- Elavally Location in Kerala, India Elavally Elavally (India)
- Coordinates: 10°34′0″N 76°5′0″E﻿ / ﻿10.56667°N 76.08333°E
- Country: India
- State: Kerala
- District: Thrissur

Area
- • Total: 12 km^{2} (4.6 sq mi)

Population (2011)
- • Total: 12,819
- • Density: 1,100/km^{2} (2,800/sq mi)

Languages
- • Official: Malayalam, English
- Time zone: UTC+5:30 (IST)
- PIN: 680511
- Telephone code: 04885,0487
- Vehicle registration: KL-46
- Nearest city: Chittaattukara at Elavally
- Lok Sabha constituency: Thrissur
- Vidhan Sabha constituency: Manalur
- Climate: hot, humid (Köppen)

= Elavally =

Elavally is a village in Thrissur district in the state of Kerala, India. The village is a part of Elavally Grama Panchayat and Mullassery Block Panchayat.

It includes the places of:

- Elavally North, is lying in between Kadavalloor on the north, Parakad on the east, Elavally South on the south and Chittaattukara on the west. It is occupied with an excellent Durga Temple, having self installed growing granite statue.
- Cheloor, is north eastern part of Parakad, is a hilly area. ചേലൂർക്കുന്ന്, alias चेलपुराचलः or the Cheloor hills is occupied with an excellent Ayyappa Temple.
- Parakad, is dominant with rice fields and hilly area.
- Vaaka, is coming south to Cheluur and south-east to Parakad having rice fields and vegetative lands.
- Elavally South, is surrounded by Peruvalloor, Elavally North, Vaka and Pandarakad.
- Pandarakad, is surrounded with Elavally North, Thaamarappilli, Elavally and kadavalloor
Elavally is famous for skilled sculptors. Late ivory sculptor Elavally Naryanan Achari, Wood sculptor Nandakumar Elavally were among them.

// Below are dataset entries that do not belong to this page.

(** A transcript of at most 4000 units is returned unchanged by every
    failure. *)
Lemma fallback_keeps_short_transcript :
  forall (env : Env) (raw : string) (pid : option string) (svc : Service),
    String.length raw <= 4000 ->
    success (fst (enhanceTranscript env raw pid svc)) = false ->
    result (fst (enhanceTranscript env raw pid svc)) = raw.
Proof.
  intros env raw pid svc Hlen. apply Nat.ltb_ge in Hlen.
  unfold enhanceTranscript.
  set (limit := 4000) in *. clearbody limit.
  destruct (isProcessing svc); [reflexivity|].
  destruct (match pid with
            | Some i => if truthy i
                        then (JsMap.get i (presets (presetManager svc)), presetManager svc)
                        else getSelectedPreset (now env) (presetManager svc)
            | None => getSelectedPreset (now env) (presetManager svc)
            end) as [[p|] m]; [|reflexivity].
  destruct (negb (truthy raw) || (String.length (trim raw) =? 0)); [reflexivity|].
  rewrite Hlen.
  destruct (negb (truthy (apiKey env))); [reflexivity|].
  destruct (negb (Template.success _)); [reflexivity|].
  destruct (callOpenAI _ _ _); [discriminate|reflexivity].
Qed.

(** Every failure yields [success = false] and carries either the
    transcript or, past 4000 units, its truncation. *)
Lemma fallback_text :
  forall (env : Env) (raw : string) (pid : option string) (svc : Service),
    success (fst (enhanceTranscript env raw pid svc)) = false ->
    result (fst (enhanceTranscript env raw pid svc)) = raw
    \/ (4000 < String.length raw
        /\ result (fst (enhanceTranscript env raw pid svc)) = take 4000 raw ++ "...").
Proof.
  intros env raw pid svc. unfold enhanceTranscript.
  set (limit := 4000). clearbody limit.
  destruct (isProcessing svc); [left; reflexivity|].
  destruct (match pid with
            | Some i => if truthy i
                        then (JsMap.get i (presets (presetManager svc)), presetManager svc)
                        else getSelectedPreset (now env) (presetManager svc)
            | None => getSelectedPreset (now env) (presetManager svc)
            end) as [[p|] m]; [|left; reflexivity].
  destruct (negb (truthy raw) || (String.length (trim raw) =? 0)); [left; reflexivity|].
  destruct (limit <? String.length raw) eqn:Hlong;
    [apply Nat.ltb_lt in Hlong|];
    (destruct (negb (truthy (apiKey env))); [auto|]);
    (destruct (negb (Template.success _)); [auto|]);
    (destruct (callOpenAI _ _ _); [discriminate|auto]).
Qed.
(** [for i, x in enumerate(l): for j, y in enumerate(l[i+1:], i+1): body x y] *)
Fixpoint for_pairs {A} (l : list A) (body : A -> A -> M unit) : M unit :=
  match l with
  | [] => ret tt
  | x :: xs => bind (for_each xs (body x)) (fun _ => for_pairs xs body)
  end.

Definition add_variable (name : string) (lb ub : Z) : M IntVar :=
  fun m =>
    (Ok (List.length (variables m)),
     {| variables := variables m ++ [(name, (lb, ub))];
        constraints := constraints m;
        objective := objective m |}).

Definition add_constraint (c : Constraint) : M unit :=
  fun m =>
    (Ok tt,
     {| variables := variables m;
        constraints := constraints m ++ [c];
        objective := objective m |}).

Definition set_objective (o : Objective) : M unit :=
  fun m =>
    (Ok tt,
     {| variables := variables m;
        constraints := constraints m;
        objective := Some o |}).

(** [model.NewIntVar(lb, ub, name)] *)
Definition NewIntVar (lb ub : Z) (name : string) : M IntVar :=
  add_variable name lb ub.

(** [model.NewBoolVar(name)] *)
Definition NewBoolVar (name : string) : M IntVar :=
  add_variable name 0 1.

(** The library keeps the constants of a linear constraint in signed
    64-bit integers. *)
Definition int64_min : Z := -9223372036854775808.
Definition int64_max : Z := 9223372036854775807.

Definition is_int64 (z : Z) : bool := (int64_min <=? z) && (z <=? int64_max).

Fixpoint fits_int64 (e : LinearExpr) : bool :=
  match e with
  | Var _ => true
  | Const c => is_int64 c
  | Sum a b | Sub a b => fits_int64 a && fits_int64 b
  | Prod a c => fits_int64 a && is_int64 c
  end.

Definition representable (ct : BoundedLinearExpression) : bool :=
  fits_int64 (lhs ct) && fits_int64 (rhs ct).

(** [model.Add(ct)]: a constant outside the 64-bit range makes the
    library raise, and nothing is added. The type and the text of the
    exception are the library's and vary with its version. *)
Definition Add (ct : BoundedLinearExpression) : M unit :=
  if representable ct then add_constraint (Linear ct [])
  else raise (OverflowError "integer outside the 64-bit range").

(** [model.Add(ct).OnlyEnforceIf(lits)]; [model.Add(ct)] raises before
    the literals are looked at. *)
Definition AddOnlyEnforceIf (ct : BoundedLinearExpression) (lits : list Literal) : M unit :=
  if representable ct then add_constraint (Linear ct lits)
  else raise (OverflowError "integer outside the 64-bit range").

(** What the code hands to [AddBoolOr] and [AddBoolAnd]: the library
    takes Boolean literals and raises [TypeError] on anything else, such
    as a comparison. It makes the constraint before it reads the
    arguments, so that the raise leaves a constraint without literals in
    the model, as ortools 9.15 does: an empty disjunction, which nothing
    satisfies, or an empty conjunction. The raise comes before
    [OnlyEnforceIf] is reached. *)
Inductive BoolArg : Type :=
| Lit (l : Literal)
| Bounded (ct : BoundedLinearExpression).

Fixpoint literals_of (args : list BoolArg) : option (list Literal) :=
  match args with
  | [] => Some []
  | Lit l :: rest =>
      match literals_of rest with
      | Some ls => Some (l :: ls)
      | None => None
      end
  | Bounded _ :: _ => None
  end.

(** [model.AddBoolOr(args)] and [model.AddBoolOr(args).OnlyEnforceIf(lits)] *)
Definition AddBoolOrOnlyEnforceIf (args : list BoolArg) (lits : list Literal) : M unit :=
  match literals_of args with
  | Some ls => add_constraint (BoolOr ls lits)
  | None =>
      bind (add_constraint (BoolOr [] []))
           (fun _ => raise (TypeError "not supported: model.GetOrMakeBooleanIndex"))
  end.

Definition AddBoolOr (args : list BoolArg) : M unit :=
  AddBoolOrOnlyEnforceIf args [].

(** [model.AddBoolAnd(args).OnlyEnforceIf(lits)] *)
Definition AddBoolAndOnlyEnforceIf (args : list BoolArg) (lits : list Literal) : M unit :=
  match literals_of args with
  | Some ls => add_constraint (BoolAnd ls lits)
  | None =>
      bind (add_constraint (BoolAnd [] []))
           (fun _ => raise (TypeError "not supported: model.GetOrMakeBooleanIndex"))
  end.

(** [model.AddMaxEquality(target, exprs)] *)
Definition AddMaxEquality (target : LinearExpr) (exprs : list LinearExpr) : M unit :=
  add_constraint (MaxEquality target exprs).

(** [model.Minimize(e)] and [model.Maximize(e)] *)
Definition Minimize (e : LinearExpr) : M unit := set_objective (Minimizing e).
Definition Maximize (e : LinearExpr) : M unit := set_objective (Maximizing e).

(** [sum(terms)] of linear expressions: [0 + t1 + t2 + ...] *)
Definition sum (terms : list LinearExpr) : LinearExpr :=
  List.fold_left Sum terms (Const 0).

(** *** Meaning *)

(** What [solver.Value] answers for every variable. *)
Definition assignment : Type := IntVar -> Z.

Fixpoint eval (a : assignment) (e : LinearExpr) : Z :=
  match e with
  | Var v => a v
  | Const c => c
  | Sum x y => eval a x + eval a y
  | Sub x y => eval a x - eval a y
  | Prod x c => eval a x * c
  end.

Definition compare (r : relation) (x y : Z) : bool :=
  match r with
  | EQ => x =? y
  | NE => negb (x =? y)
  | LE => x <=? y
  | LT => x <? y
  | GE => y <=? x
  | GT => y <? x
  end.

Definition bounded_holds (a : assignment) (ct : BoundedLinearExpression) : bool :=
  compare (op ct) (eval a (lhs ct)) (eval a (rhs ct)).

(** A literal [b] is true when [b = 1], [b.Not()] when [1 - b = 1]. *)
Definition literal_true (a : assignment) (l : Literal) : bool :=
  match l with
  | Pos b => a b =? 1
  | Not b => 1 - a b =? 1
  end.

Definition enforced (a : assignment) (lits : list Literal) : bool :=
  forallb (literal_true a) lits.

Definition holds (a : assignment) (c : Constraint) : bool :=
  match c with
  | Linear ct lits => implb (enforced a lits) (bounded_holds a ct)
  | BoolOr ls lits => implb (enforced a lits) (existsb (literal_true a) ls)
  | BoolAnd ls lits => implb (enforced a lits) (forallb (literal_true a) ls)
  | MaxEquality t es =>
      existsb (fun e => eval a t =? eval a e) es
      && forallb (fun e => eval a e <=? eval a t) es
  end.

Definition in_domain (a : assignment) (iv : nat * (string * (Z * Z))) : bool :=
  let '(v, (_, (lb, ub))) := iv in (lb <=? a v) && (a v <=? ub).

Definition indexed {A} (l : list A) : list (nat * A) :=
  List.combine (seq 0 (List.length l)) l.

(** [a] is a solution of [m]: every variable lies in its domain and
    every constraint holds. *)
Definition is_solution (m : CpModel) (a : assignment) : bool :=
  forallb (in_domain a) (indexed (variables m))
  && forallb (holds a) (constraints m).

(** *** Solving *)

(** [cp_model.UNKNOWN], ..., [cp_model.OPTIMAL], with their codes. *)
Inductive CpSolverStatus : Type :=
| UNKNOWN
| MODEL_INVALID
| FEASIBLE
| INFEASIBLE
| OPTIMAL.

Definition status_code (s : CpSolverStatus) : Z :=
  match s with
  | UNKNOWN => 0
  | MODEL_INVALID => 1
  | FEASIBLE => 2
  | INFEASIBLE => 3
  | OPTIMAL => 4
  end.

Inductive SearchBranching : Type :=
| AUTOMATIC_SEARCH
| FIXED_SEARCH
| PORTFOLIO_SEARCH.

(** [solver.parameters], the fields the service sets. *)
Record SatParameters : Type := {
  max_time_in_seconds : Z;
  num_search_workers : Z;
  log_search_progress : bool;
  search_branching : SearchBranching
}.

(** [solver.Solve(model)] followed by [solver.Value]: the call raises, or
    it answers a status and the values of the variables. *)
Definition CpSolver : Type :=
  SatParameters -> CpModel -> result (CpSolverStatus * assignment).

(** The library's contract: a status of [OPTIMAL] or [FEASIBLE] comes
    with a solution of the model. *)
Definition sound (solve : CpSolver) : Prop :=
  forall p m st a,
    solve p m = Ok (st, a) ->
    st = OPTIMAL \/ st = FEASIBLE ->
    is_solution m a = true.

(** A solver that proposes one candidate and checks it. *)
Definition checking_solver (candidate : assignment) : CpSolver :=
  fun _ m =>
    if is_solution m candidate
    then Ok (FEASIBLE, candidate)
    else Ok (UNKNOWN, candidate).

End cp_model.

Notation "x <- e ;; k" := (cp_model.bind e (fun x => k))
  (at level 61, e at next level, right associativity).
Notation "e ;; k" := (cp_model.bind e (fun _ => k))
  (at level 61, right associativity).

(* ===================================================================== *)
(** ** The data model ([models.py]) *)
(* ===================================================================== *)

Module OptimizationStatus.
Inductive t : Type :=
| OPTIMAL
| FEASIBLE
| INFEASIBLE
| UNKNOWN
| TIME_LIMIT_EXCEEDED
| ERROR.
End OptimizationStatus.

Module TrainType.
Inductive t : Type :=
| PASSENGER
| EXPRESS
| FREIGHT
| MAIL
| MAINTENANCE
| EMPTY.
End TrainType.

Module TrainPriority.
Inductive t : Type :=
| EMERGENCY
| EXPRESS
| MAIL
| PASSENGER
| FREIGHT
| MAINTENANCE.

(** The member's name, which is also its value. *)
Definition name (p : t) : string :=
  match p with
  | EMERGENCY => "EMERGENCY"
  | EXPRESS => "EXPRESS"
  | MAIL => "MAIL"
  | PASSENGER => "PASSENGER"
  | FREIGHT => "FREIGHT"
  | MAINTENANCE => "MAINTENANCE"
  end.
End TrainPriority.

Module ObjectiveType.
Inductive t : Type :=
| MINIMIZE_DELAY
| MAXIMIZE_THROUGHPUT
| MINIMIZE_ENERGY_CONSUMPTION
| MAXIMIZE_UTILIZATION
| MINIMIZE_CONFLICTS
| BALANCED_OPTIMAL.
End ObjectiveType.

Module ConstraintType.
Inductive t : Type :=
| SAFETY_DISTANCE
| PLATFORM_CAPACITY
| TRAIN_PRIORITY
| MAINTENANCE_WINDOW
| SPEED_LIMIT
| CROSSING_TIME
| SIGNAL_SPACING
| ENERGY_EFFICIENCY
| PASSENGER_TRANSFER.
End ConstraintType.

Module TrainCharacteristics.
Record t : Type := mk {
  acceleration_ms2 : float;
  deceleration_ms2 : float;
  power_kw : float;
  weight_tons : float;
  passenger_load_percent : Z;
  is_electric : bool;
  required_platforms : list string
}.

(** [TrainCharacteristics()] *)
Definition default : t :=
  mk 1.0 1.2 2000.0 400.0 70 true [].
End TrainCharacteristics.

Module Train.
(** [priority] is declared a [TrainPriority]; the engine reads it as a
    [str]. [characteristics] is the value after [__post_init__], which
    replaces [None] by the defaults. *)
Record t : Type := mk {
  id : string;
  train_number : Z;
  train_type : TrainType.t;
  priority : Py.enum_or_str TrainPriority.t;
  capacity_passengers : Z;
  length_meters : float;
  max_speed_kmh : float;
  scheduled_departure : Py.datetime;
  scheduled_arrival : Py.datetime;
  origin_station : string;
  destination_station : string;
  route_sections : list string;
  characteristics : TrainCharacteristics.t
}.
End Train.

Module Constraint.
Record t : Type := mk {
  id : string;
  type : Py.enum_or_str ConstraintType.t;
  priority : Z;
  parameters : Py.dict string;
  is_hard_constraint : bool
}.
End Constraint.

Module WeightedObjective.
Record t : Type := mk {
  objective : Py.enum_or_str ObjectiveType.t;
  weight : float
}.
End WeightedObjective.

Module OptimizationObjective.
Record t : Type := mk {
  primary_objective : Py.enum_or_str ObjectiveType.t;
  secondary_objectives : list WeightedObjective.t;
  time_limit_seconds : float;
  enable_preprocessing : bool
}.
End OptimizationObjective.

Module OptimizationConfig.
Record t : Type := mk {
  max_solver_time_seconds : Z;
  enable_preprocessing : bool;
  num_search_workers : Z;
  strategy : string;
  enable_detailed_logging : bool
}.

(** [OptimizationConfig()] *)
Definition default : t := mk 30 true 4 "AUTOMATIC" false.
End OptimizationConfig.

Module DisruptionEvent.
Record t : Type := mk {
  id : string;
  type : string;
  affected_section : string;
  start_time : Py.datetime;
  end_time : Py.datetime;
  severity : Z;
  metadata : Py.dict string
}.
End DisruptionEvent.

Module OptimizationRequest.
Record t : Type := mk {
  request_id : string;
  section_id : string;
  time_horizon_minutes : Z;
  trains : list Train.t;
  constraints : list Constraint.t;
  objective : OptimizationObjective.t;
  disruptions : list DisruptionEvent.t;
  requested_at : Py.datetime;
  config : OptimizationConfig.t
}.
End OptimizationRequest.

Module SpeedProfilePoint.
Record t : Type := mk {
  position_km : Py.number;
  speed_kmh : Py.number;
  time_offset_minutes : Py.number
}.
End SpeedProfilePoint.

Module TrainScheduleEntry.
Record t : Type := mk {
  train_id : string;
  train_number : Z;
  scheduled_departure : Py.datetime;
  scheduled_arrival : Py.datetime;
  platform : Z;
  priority_applied : Py.enum_or_str TrainPriority.t;
  delay_adjustment_minutes : Z;
  conflicts_resolved : list string;
  speed_profile : list SpeedProfilePoint.t
}.
End TrainScheduleEntry.

Module PerformanceMetrics.
Record t : Type := mk {
  total_delay_minutes : Py.number;
  average_delay_per_train : Py.number;
  conflicts_resolved : Z;
  throughput_trains_per_hour : Py.number;
  utilization_percent : Py.number;
  energy_consumption_kwh : Py.number;
  platform_changes : Z;
  passenger_waiting_time_minutes : Py.number
}.

(** [PerformanceMetrics()] *)
Definition default : t :=
  mk (Py.Float 0.0) (Py.Float 0.0) 0 (Py.Float 0.0) (Py.Float 0.0)
     (Py.Float 0.0) 0 (Py.Float 0.0).
End PerformanceMetrics.

Module AlternativeSchedule.
Record t : Type := mk {
  name : string;
  description : string;
  schedule : list TrainScheduleEntry.t;
  kpis : PerformanceMetrics.t;
  trade_offs : string;
  score : float
}.
End AlternativeSchedule.

Module OptimizationResponse.
Record t : Type := mk {
  request_id : string;
  status : OptimizationStatus.t;
  optimized_schedule : list TrainScheduleEntry.t;
  kpis : PerformanceMetrics.t;
  reasoning : string;
  confidence_score : float;
  alternatives : list AlternativeSchedule.t;
  execution_time_ms : Z;
  completed_at : Py.datetime;
  error_message : string
}.
End OptimizationResponse.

Elavally Kavu temple, also known as Elavally Durga Devi Temple and St Sebastian's Church, Chittatukara is located in this village.

Elavally Panchayath was awarded for second best panchayath of Kerala in 2022.

==Demographics==
As of 2011 India census, Elavally had a population of 12819 with 5969 males and 6850 females.